Hyperthermia (Infrared) and Electrotherapy
By Harvey Kaltsas, D.O.M.,A.P. Issue #37 September, 2000
Janice wasn't flattered when the German shopkeeper congratulated her on the baby she looked about to deliver. For despite her severely swollen abdomen, Janice was not pregnant. She had advanced multi-drug resistant peritoneal cancer with an accumulation of fluid in her abdominal cavity. Janice had been told she was in the end stages of an eight-year battle that had started with ovarian cancer and metastasized into liver, colon and bladder cancer.

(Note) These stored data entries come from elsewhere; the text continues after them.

(** An integer below [2^53] is a Number, exactly: its mantissa is the
    integer padded with zeros to 53 digits. *)
Lemma Number_of_Z_normal n :
  0 < n < 2 ^ 53 ->
  exists m e,
    Number_of_Z n = S754_finite false m e
    /\ 2 ^ 52 <= Z.pos m < 2 ^ 53
    /\ -52 <= e <= 0
    /\ Z.pos m = n * 2 ^ (- e).
Proof.
  intros [Hn Hhi]. destruct n as [|p|p]; try lia.
  unfold Number_of_Z, binary_normalize, binary_round, JS.prec, JS.emax.
  pose proof (digits_bounds p) as [Lo Hi].
  set (d := Z.pos (digits2_pos p)) in *.
  assert (Hd : 1 <= d <= 53).
  { split; [unfold d; lia|].
    destruct (Z.le_gt_cases d 53) as [|Hgt]; [assumption|].
    assert (2 ^ 53 <= 2 ^ (d - 1)) by (apply Z.pow_le_mono_r; lia). lia. }
  rewrite fexp_normal by lia.
  unfold shl_align.
  destruct (d + 0 - 53 - 0) as [|s|s] eqn:Es; try lia.
  - (* already 53 digits *)
    destruct (binary_round_aux_spec (Z.pos p) 0 loc_Exact) as (m & e & k & E & _ & _ & _ & C & X);
      [lia | simpl; fold d; lia | lia | simpl; fold d; lia |].
    destruct X as [Xm Xe]; [simpl; fold d; lia | reflexivity |].
    exists m, e. split; [exact E|]. split; [exact C|]. split; [lia|].
    rewrite Xm, Xe. simpl. lia.
  - (* padded with [53 - d] zeros *)
    assert (Hs : Z.pos s = 53 - d) by lia.
    pose proof (iter_xO p s) as Hmz. set (mz := Pos.iter xO p s) in *.
    assert (P : 0 < 2 ^ Z.pos s) by (apply Z.pow_pos_nonneg; lia).
    assert (Hcanon : 2 ^ 52 <= Z.pos mz < 2 ^ 53).
    { assert (E52 : 2 ^ 52 = 2 ^ (d - 1) * 2 ^ Z.pos s)
        by (rewrite <- Z.pow_add_r by lia; f_equal; lia).
      assert (E53 : 2 ^ 53 = 2 ^ d * 2 ^ Z.pos s)
        by (rewrite <- Z.pow_add_r by lia; f_equal; lia).
      rewrite Hmz, E52, E53. split.
      - apply Z.mul_le_mono_nonneg_r; lia.
      - apply Z.mul_lt_mono_pos_r; lia. }
    assert (Dz : Zdigits2 (Z.pos mz) = 53) by (apply Zdigits2_unique; simpl; lia).
    destruct (binary_round_aux_spec (Z.pos mz) (d + 0 - 53) loc_Exact)
      as (m & e & k & E & _ & _ & _ & C & X); [lia | lia | lia | lia |].
    destruct X as [Xm Xe]; [lia | reflexivity |].
    exists m, e. split; [exact E|]. split; [exact C|]. split; [lia|].
    rewrite Xm, Xe, Hmz. f_equal. f_equal. lia.
Qed.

Instead of preparing to bring new life into the world, Janice wanted to die, to put an end to her constant pain, suffering and hopelessness. Her doctors in the United States had given up on her. She was frankly sick of it all, ready to let her will ebb away and surrender. But at a friend's pleading, Janice made one last try at a cure by going to the Klinik St. Georg in Bad Aibling, Germany, outside of Munich. The clinic, known to English-speaking people as St. Georg Hospital, nestled in the foothills of the Alps, treats 2,500 German and 2,500 foreign patients a year and has developed a widespread, word-of-mouth following.
Janice told me her story three weeks after she started treatment at the clinic. With a joyous smile on her beautiful face- -and a stomach now flat- -she pronounced, "This is my favorite place in the whole world. I just love it here!" She said she was completely free of pain, and her energy had been restored.
She received treatment according to a standard Klinik St. Georg cancer protocol: a week of detoxification and the strengthening of the immune system with diet and nutritional supplements, followed by two weeks of localized hyperthermia treatment and low-dose chemotherapy. Hyperthermia involves raising the temperature of the body area surrounding a malignant tumor, or in many cases, the whole body itself, to levels of heat and for periods of time lethal to the cancerous tissue but not injurious to other cells.
Friedrich Douwes, M.D., of Klinik St. Georg has great success using a "synergy of treatments"- with special emphasis on the use of heat from far InfraRed radiation and direct electrical current as mainstays of his cancer-killing strategy.
In Janice's case, the abdominal area was perfused with the chemotherapy agents cisplatain and carboplatin during hyperthermia treatment. Because the treatment heated the abdominal cavity to 107 degrees Fahrenheit (41.7 Celsius) for one hour (IR treatment), the chemotherapy was able to penetrate the membranes of the cancer cells much more easily. Thus Janice needed only half the normal dose of chemotherapy and suffered none of the usual side effects.
About two months after treatment began, Janice informed me that she was continuing to improve and felt better than she had in years. Shortly thereafter, she no longer showed any sign of disease whatsoever. Her CA 125 cancer markers (a blood test measurement of the level of antigens produced by ovarian cancer cells) dropped from above 2,500 to the 100's and her health is now perfect. Janice says that, from talking with long-term cancer survivors she has met at Klinik St. Georg, and from her own experiences, she is convinced there is hope for permanent remission.
Ideally, before persons with cancer seek chemotherapy, radiation, or surgery, they should consult an alternative or complementary physician such as Professor Friedrich R. Douwes, M.D., Medical Director, and founder of Klinik St. Georg. As an oncologist who integrates holistic with conventional approaches, Dr. Douwes is widely renowned for his successes. He has published numerous papers on alternative cancer treatments and is currently Vice President of the German Society of Oncology.
Clinic patients have the opportunity to initiate detoxification, nutritional/herbal supplementation for immune modulation, exercise, positive thinking practices and psychotherapy, as well as hyperthermia and/or electrotherapy treatment. Dr. Douwes is bound by the canons of German medical ethics to also advise his German patients as to standard conventional chemotherapy's, and feels obligated to inform his international patients of every option open to them. But if his patients decline chemo, then he becomes their biological therapist. (ND in America)
What a difference this approach is to that of many conventional oncologists who scare their patients with treatment imperatives that include threatening prognoses: "If you don't do this surgery, chemotherapy and radiation, you're going to die in so many months.